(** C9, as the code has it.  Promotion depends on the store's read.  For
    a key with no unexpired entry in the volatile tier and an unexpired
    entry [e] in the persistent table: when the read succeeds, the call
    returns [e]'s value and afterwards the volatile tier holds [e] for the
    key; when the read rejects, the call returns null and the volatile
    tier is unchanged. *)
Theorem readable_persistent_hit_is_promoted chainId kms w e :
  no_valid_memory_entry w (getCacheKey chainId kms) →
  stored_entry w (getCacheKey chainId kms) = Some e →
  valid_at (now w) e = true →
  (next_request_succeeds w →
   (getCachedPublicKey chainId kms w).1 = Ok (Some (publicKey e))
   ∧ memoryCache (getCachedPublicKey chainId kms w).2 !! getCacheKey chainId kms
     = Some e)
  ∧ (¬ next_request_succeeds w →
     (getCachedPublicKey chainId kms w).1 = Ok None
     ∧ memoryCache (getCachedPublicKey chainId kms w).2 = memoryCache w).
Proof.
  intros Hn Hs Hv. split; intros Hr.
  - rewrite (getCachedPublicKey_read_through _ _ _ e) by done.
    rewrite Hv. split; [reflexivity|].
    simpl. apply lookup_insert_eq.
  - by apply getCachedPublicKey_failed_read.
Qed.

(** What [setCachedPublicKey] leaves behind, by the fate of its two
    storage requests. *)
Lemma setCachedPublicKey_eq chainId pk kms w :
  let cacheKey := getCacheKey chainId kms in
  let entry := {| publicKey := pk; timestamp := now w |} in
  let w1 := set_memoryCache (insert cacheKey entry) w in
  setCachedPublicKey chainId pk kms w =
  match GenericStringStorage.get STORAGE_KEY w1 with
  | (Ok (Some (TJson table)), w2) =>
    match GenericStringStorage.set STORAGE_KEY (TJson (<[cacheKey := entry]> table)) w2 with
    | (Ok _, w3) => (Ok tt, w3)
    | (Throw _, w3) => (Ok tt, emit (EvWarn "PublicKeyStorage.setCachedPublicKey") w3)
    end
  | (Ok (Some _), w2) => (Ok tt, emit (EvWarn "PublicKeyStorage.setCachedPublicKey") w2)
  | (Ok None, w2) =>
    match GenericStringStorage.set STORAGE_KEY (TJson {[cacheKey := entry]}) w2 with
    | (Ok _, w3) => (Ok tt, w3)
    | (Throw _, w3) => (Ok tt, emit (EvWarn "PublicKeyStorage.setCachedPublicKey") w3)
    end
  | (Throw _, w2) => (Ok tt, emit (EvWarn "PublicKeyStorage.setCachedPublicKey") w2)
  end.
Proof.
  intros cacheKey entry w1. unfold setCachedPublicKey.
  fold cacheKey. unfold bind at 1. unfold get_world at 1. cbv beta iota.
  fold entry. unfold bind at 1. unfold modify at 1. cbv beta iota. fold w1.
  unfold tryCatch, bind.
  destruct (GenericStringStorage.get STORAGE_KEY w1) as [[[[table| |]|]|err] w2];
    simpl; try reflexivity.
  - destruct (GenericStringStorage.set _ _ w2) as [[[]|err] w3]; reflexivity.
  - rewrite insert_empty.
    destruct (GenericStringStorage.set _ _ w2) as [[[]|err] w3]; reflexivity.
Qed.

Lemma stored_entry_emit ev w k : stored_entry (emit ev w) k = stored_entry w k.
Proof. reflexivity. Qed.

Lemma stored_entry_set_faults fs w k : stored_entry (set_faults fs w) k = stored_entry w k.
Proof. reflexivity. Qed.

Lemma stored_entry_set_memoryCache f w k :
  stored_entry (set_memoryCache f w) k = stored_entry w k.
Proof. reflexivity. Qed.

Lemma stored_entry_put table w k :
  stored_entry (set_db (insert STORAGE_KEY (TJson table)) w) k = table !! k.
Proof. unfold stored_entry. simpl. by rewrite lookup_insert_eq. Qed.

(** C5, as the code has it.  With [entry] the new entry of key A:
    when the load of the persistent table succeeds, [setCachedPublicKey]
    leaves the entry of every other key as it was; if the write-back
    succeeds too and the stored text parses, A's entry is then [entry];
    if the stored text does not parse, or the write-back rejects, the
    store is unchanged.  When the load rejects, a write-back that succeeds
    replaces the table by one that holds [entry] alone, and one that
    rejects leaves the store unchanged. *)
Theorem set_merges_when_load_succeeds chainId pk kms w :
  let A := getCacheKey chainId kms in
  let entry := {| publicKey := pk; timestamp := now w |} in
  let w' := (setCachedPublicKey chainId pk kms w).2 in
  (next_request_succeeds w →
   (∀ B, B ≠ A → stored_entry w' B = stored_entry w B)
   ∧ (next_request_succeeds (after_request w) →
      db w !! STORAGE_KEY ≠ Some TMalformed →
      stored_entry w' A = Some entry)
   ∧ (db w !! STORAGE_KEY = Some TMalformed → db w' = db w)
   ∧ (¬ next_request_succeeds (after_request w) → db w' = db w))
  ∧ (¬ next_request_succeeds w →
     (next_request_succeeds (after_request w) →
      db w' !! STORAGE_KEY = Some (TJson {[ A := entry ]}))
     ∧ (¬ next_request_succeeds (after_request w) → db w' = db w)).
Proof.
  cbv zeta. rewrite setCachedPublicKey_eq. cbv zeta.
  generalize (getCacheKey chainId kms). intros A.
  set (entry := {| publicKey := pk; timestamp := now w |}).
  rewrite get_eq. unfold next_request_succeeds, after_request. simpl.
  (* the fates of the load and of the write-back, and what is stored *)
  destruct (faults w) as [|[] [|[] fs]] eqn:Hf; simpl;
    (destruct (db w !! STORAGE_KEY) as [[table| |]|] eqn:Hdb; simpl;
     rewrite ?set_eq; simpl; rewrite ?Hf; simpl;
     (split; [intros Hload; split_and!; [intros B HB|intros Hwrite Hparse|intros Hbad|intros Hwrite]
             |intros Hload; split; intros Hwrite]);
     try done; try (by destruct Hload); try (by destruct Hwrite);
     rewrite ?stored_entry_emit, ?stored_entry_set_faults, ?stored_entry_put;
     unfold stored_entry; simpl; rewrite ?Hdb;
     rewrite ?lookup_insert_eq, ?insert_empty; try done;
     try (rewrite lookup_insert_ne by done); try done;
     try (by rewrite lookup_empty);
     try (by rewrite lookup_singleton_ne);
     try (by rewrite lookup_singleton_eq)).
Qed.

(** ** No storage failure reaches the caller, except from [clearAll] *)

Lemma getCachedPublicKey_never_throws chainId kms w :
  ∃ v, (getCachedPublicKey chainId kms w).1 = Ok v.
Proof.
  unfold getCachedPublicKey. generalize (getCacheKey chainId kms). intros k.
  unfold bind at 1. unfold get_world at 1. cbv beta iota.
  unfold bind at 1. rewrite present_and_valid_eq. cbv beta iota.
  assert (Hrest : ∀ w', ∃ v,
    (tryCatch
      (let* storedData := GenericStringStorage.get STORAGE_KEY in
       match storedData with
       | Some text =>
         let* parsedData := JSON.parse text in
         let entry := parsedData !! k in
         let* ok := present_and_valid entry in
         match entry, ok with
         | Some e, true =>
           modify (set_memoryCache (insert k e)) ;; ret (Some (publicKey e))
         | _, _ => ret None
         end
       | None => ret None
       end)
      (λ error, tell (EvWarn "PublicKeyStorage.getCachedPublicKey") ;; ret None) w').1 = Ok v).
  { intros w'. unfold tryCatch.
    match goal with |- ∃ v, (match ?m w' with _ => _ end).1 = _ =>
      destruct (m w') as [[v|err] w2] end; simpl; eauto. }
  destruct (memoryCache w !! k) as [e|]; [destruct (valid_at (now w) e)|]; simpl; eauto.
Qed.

^^^^^^^^^^^^^^^^

• _EXERCISE DIRECTIONS_: The answer should consist of the lines from the first line of the entries through the line with "table)), w2) =>", copied exactly.

• _SOLUTION BELOW_:
(** C9, as the code has it.  Promotion depends on the store's read.  For
    a key with no unexpired entry in the volatile tier and an unexpired
    entry [e] in the persistent table: when the read succeeds, the call
    returns [e]'s value and afterwards the volatile tier holds [e] for the
    key; when the read rejects, the call returns null and the volatile
    tier is unchanged. *)
Theorem readable_persistent_hit_is_promoted chainId kms w e :
  no_valid_memory_entry w (getCacheKey chainId kms) →
  stored_entry w (getCacheKey chainId kms) = Some e →
  valid_at (now w) e = true →
  (next_request_succeeds w →
   (getCachedPublicKey chainId kms w).1 = Ok (Some (publicKey e))
   ∧ memoryCache (getCachedPublicKey chainId kms w).2 !! getCacheKey chainId kms
     = Some e)
  ∧ (¬ next_request_succeeds w →
     (getCachedPublicKey chainId kms w).1 = Ok None
     ∧ memoryCache (getCachedPublicKey chainId kms w).2 = memoryCache w).
Proof.
  intros Hn Hs Hv. split; intros Hr.
  - rewrite (getCachedPublicKey_read_through _ _ _ e) by done.
    rewrite Hv. split; [reflexivity|].
    simpl. apply lookup_insert_eq.
  - by apply getCachedPublicKey_failed_read.
Qed.

(** What [setCachedPublicKey] leaves behind, by the fate of its two
    storage requests. *)
Lemma setCachedPublicKey_eq chainId pk kms w :
  let cacheKey := getCacheKey chainId kms in
  let entry := {| publicKey := pk; timestamp := now w |} in
  let w1 := set_memoryCache (insert cacheKey entry) w in
  setCachedPublicKey chainId pk kms w =
  match GenericStringStorage.get STORAGE_KEY w1 with
  | (Ok (Some (TJson table)), w2) =>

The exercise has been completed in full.